(Dataset entries)
══════════════════════════════

(** * The test-orchestration harness of the API-marketplace integration suite

    A shallow embedding of [scripts/setup.js] (class [TestBase]) and of the
    phase runners [scripts/phase1.js], [scripts/phase2.js] and
    [scripts/phase3.js].

    Modelling conventions.

    - A JavaScript [async] method is a state-and-exception computation
      [SE S A]: it receives the current state, returns a completion
      (normal value or thrown error) and the state it leaves behind.
      Mutations made before a [throw] stay visible to the handler, as in
      JavaScript.  Scenarios run strictly one after the other, so [await]
      is the sequencing of the computation; a promise that never settles
      is not represented.
    - Every value thrown by the repository's own code is an [Error] object
      (created by [new Error], by the runtime as a [TypeError], or by the
      chain client); these are typed as [JsError], a name and a message.
      Code handed in by a caller, the action given to [runTest] and the
      promise given to [expectRevert], may throw or reject with any value
      ([Outcome], [Settled]): reading [error.message] on [undefined] or
      [null] throws a [TypeError], and on a value without that property
      yields [undefined].
    - [String.prototype.toLowerCase] follows the Unicode case mapping,
      which is not reproduced: the mapping is a member of the interface
      [Ethers], and every statement holds whatever function it is.
    - [this.results.passed] and [this.results.failed] are JavaScript
      numbers that only ever count invocations; they are idealised as
      [nat].
    - The chain client (ethers) and the deployed contract are not part of
      the repository; they enter as the interface [Ethers].
    - The lines written with [console.log] by the harness itself are
      recorded; the progress narration printed inside scenario bodies is
      informational and is left out (it does not influence control flow:
      every interpolated expression is a field of a value already
      obtained). *)

From Stdlib Require Import String List ZArith Bool Lia Ascii Arith DecimalString.
Import ListNotations.
Open Scope string_scope.

(* ===================================================================== *)
(** ** JavaScript values, errors and completions *)
(* ===================================================================== *)

(** An [Error] object: [error.name] and [error.message]. *)
Record JsError := mkJsError { err_name : string; message : string }.

(** [new Error(msg)] *)
Definition Error (msg : string) : JsError := mkJsError "Error" msg.
Lemma finalized_documents_escape_the_status_filter_witness :
  exists record saved σ',
    finalizeSaveProductsService Scenarios.autoId0 Scenarios.now0
      Scenarios.parseDate0 Scenarios.caspitDown Scenarios.acceptAll
      Scenarios.acceptUpdates []
      Scenarios.storeAcme Scenarios.storeAcme 0
      (Scenarios.receiptFromAcme [Scenarios.milk] invoice)
    = (Returns (record, saved), σ')
    /\ exists iid,
         record !! "id" = Some (VStr iid)
         /\ iid ∉ (invoicesByStatusDocs (fun _ _ => true) σ' "u1" byUnpaid
                     None).*1.
Proof.
  eexists _, _, _. split; [reflexivity|].
  apply (finalized_documents_escape_the_status_filter Scenarios.autoId0
           Scenarios.now0 Scenarios.parseDate0 Scenarios.caspitDown
           Scenarios.acceptAll Scenarios.acceptUpdates []
           Scenarios.storeAcme Scenarios.storeAcme 0
           (Scenarios.receiptFromAcme [Scenarios.milk] invoice)
           _ _ _ (fun _ _ => true) byUnpaid None eq_refl).
Defined.

Lemma finalized_documents_are_not_unlinked_notes_witness :
  exists record saved σ',
    finalizeSaveProductsService Scenarios.autoId0 Scenarios.now0
      Scenarios.parseDate0 Scenarios.caspitDown Scenarios.acceptAll
      Scenarios.acceptUpdates []
      Scenarios.storeAcme Scenarios.storeAcme 0
      (Scenarios.receiptFromAcme [Scenarios.milk] deliveryNote)
    = (Returns (record, saved), σ')
    /\ forall s, "auto'" ∉ (unlinkedDeliveryNoteDocs σ' s "u1").*1.
Proof.
  eexists _, _, _. split; [reflexivity|].
  apply (finalized_documents_are_not_unlinked_notes Scenarios.autoId0
           Scenarios.now0 Scenarios.parseDate0 Scenarios.caspitDown
           Scenarios.acceptAll Scenarios.acceptUpdates []
           Scenarios.storeAcme Scenarios.storeAcme 0
           (Scenarios.receiptFromAcme [Scenarios.milk] deliveryNote)
           _ _ _ "auto'" eq_refl); reflexivity.
Defined.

══════════════════════════════

BRIEF => Report how many lines in the records hold the word "computation", giving the number and nothing else.

FINISHED EXERCISE => 2